Silently, so gingerly,
He passed o'er me
and in hope's key
sang breathy notes that
quieted the dirge. c C.S. Milner 2000

That is what He will do because love believes in lullabies. Love calms... love croons... love whispers our name... "Beloved"... "Baby"... "Mine." In those moments our identity is established. We learn who we are because lullabies define who we are. They define the baby and they define us as children of God.

When I was in the ditch, the lullaby that came over me was not, "Dr. Schuller is your father, you shall not want." That wouldn't have done it! No! "The Lord is my shepherd. I shall not want."

Who I am in my human identity is tenuous, it's shifting. One day dawns and I am a little girl... another dawns and I'm a teenager with nice, pretty, smooth skin and no wrinkles... another day dawns and I'm a young mama... another day dawns and my youngest is seven and I've got a young teen... another day dawns and I'll be a grandma... another day will dawn and I will be the beloved called home. Who I am in my humanity is shifting at best.

Many of you know that in 1991 my father had a serious brain injury and went through months of recovery. Many of you did not see him in those early days, when he was at home. He wasn't the man we know, let alone the man that you knew. Who he was... his identity here, was not there at that time. He could not rest on that identity. One day I went over and decided I was going to pray for him and have some time alone with him. I went back into his bedroom and he was just lying in bed. I stroked his forehead and I said, "Hey, Dad. I want to sing over you." And I sang, "On Christ, this solid Rock I stand. All other ground is sinking sand. All other ground is sinking sand." I just prayed over him because... Love Believes in Lullabies.

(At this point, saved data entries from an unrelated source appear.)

(** ** Division *)




(** ** Destinations of a branch *)

Lemma is_identifier_operand L : is_identifier L = true -> is_operand L = true.
Proof.
  intros H. pose proof (is_identifier_word L H) as Hw.
  destruct L as [|a w]; [discriminate|]. unfold is_operand.
  simpl in H. apply andb_true_iff in H as [H _].
  apply andb_true_iff in H as [Ha _].
  destruct (word_class a Ha) as (_ & _ & _ & -> & _). exact Hw.
Qed.

(** The tests of the three-operand branches, as the closures of
    [instrToBranchThreeOp] hand them to [trueOrNext]. *)
Definition branchThreeTests : list (string * (Z -> Z -> bool)) :=
  [ ("beq", fun rs1 rs2 => rs1 =? rs2);
    ("bne", fun rs1 rs2 => negb (rs1 =? rs2));
    ("blt", fun rs1 rs2 => rs1 <? rs2);
    ("bltu", fun rs1 rs2 => uint32 rs1 <? uint32 rs2);
    ("bgt", fun rs1 rs2 => rs1 >? rs2);
    ("bgtu", fun rs1 rs2 => uint32 rs1 >? uint32 rs2);
    ("ble", fun rs1 rs2 => rs1 <=? rs2);
    ("bleu", fun rs1 rs2 => uint32 rs1 <=? uint32 rs2);
    ("bge", fun rs1 rs2 => rs1 >=? rs2);
    ("bgeu", fun rs1 rs2 => uint32 rs1 >=? uint32 rs2) ].

(** The table of the operations is the table of the tests, each one
    handed to [trueOrNext]. *)
Lemma instrToBranchThreeOp_tests :
  instrToBranchThreeOp
  = map (fun entry =>
           (fst entry,
            fun rs1 rs2 destination =>
              trueOrNext (snd entry rs1 rs2) destination))
        branchThreeTests.
Proof. reflexivity. Qed.

(** A mnemonic with a test is one of the ten three-operand branches: the
    tests of [DecodeInstr] for the earlier families fail, the one for the
    branches holds, and the operation is the test handed to
    [trueOrNext]. *)
Lemma branchThree_names m test :
  lookup_table branchThreeTests m = Some test ->
  is_word m = true
  /\ Contains threePtInstrTypes m = false
  /\ Contains threePtImmInstrTypes m = false
  /\ Contains loadImmInstrTypes m = false
  /\ Contains loadInstrTypes m = false
  /\ Contains storeInstrTypes m = false
  /\ Contains branchThreeInstrTypes m = true
  /\ lookup_table instrToBranchThreeOp m
     = Some (fun rs1 rs2 destination => trueOrNext (test rs1 rs2) destination).
Proof.
  unfold branchThreeTests. cbn [lookup_table]. intros H.
  repeat
    lazymatch type of H with
    | (if String.eqb ?k m then _ else _) = Some _ =>
        destruct (String.eqb_spec k m) as [<-|_];
        [injection H as <-; repeat split; reflexivity|]
    end.
  discriminate H.
Qed.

Don Neuen, our wonderful choir director, recently lost his wife. I hope he doesn't mind me sharing this story, but the time came when she was going to go home to be with the Lord. Don said to the doctors, "Just let me have the last hours with her. I don't want any machines. I don't want any nurses. I don't want anything. I just want to be with her." You know what he did? He went in there and he sang over her.

The point I want you to understand today, is that God does that to us. He sings over us. The Bible says that He rejoices over us with singing and He quiets us with His love. Just think that the God of the entire universe - the Creator of everything - comes and sings over us.
If that doesn't stir your heart, I don't know what will. It breaks my heart, and it makes me know who I am.

I am Carol - I am Carol Lynn - I am Carol Lynn Schuller... I am Carol Lynn Schuller Milner -I am wife - mother - daughter - sister - lover. These are my many names, but these are not who I am. I am homemaker - caregiver - writer - poet - skier. These are my many functions, but these are not who I am.

The Bible tells us of our identity as God sees us.

I am... "inscribed you on the palms of [His] hands"! (Isaiah 49:16)
I am... "fearfully and wonderfully made"! (Psalm 139:14)
I am... "hidden in the shadow of His wings"! (Psalm 37:7)

When out of need we are forced to the bosom of God, we learn that we will be stroked because Love believes in Dreams Forgotten. We will be lulled because God sings over us... Love believes in Lullabies! And we will be identified because... Love Believes in us! Love, God, believes in me and He believes in you and when we realize that, then nothing will ever change who we are!
Prayer: Lord, we invite You now to come and let us know again the branding on our hearts... that we are marked by Your finger. When our identity here on earth gets shaken, Lord, we ask that You would let us know again who we are... that we are Your beloved. Lord, I ask that our ears be opened now to Your lullabies and we will hear You sing over us. In Jesus' name. Amen.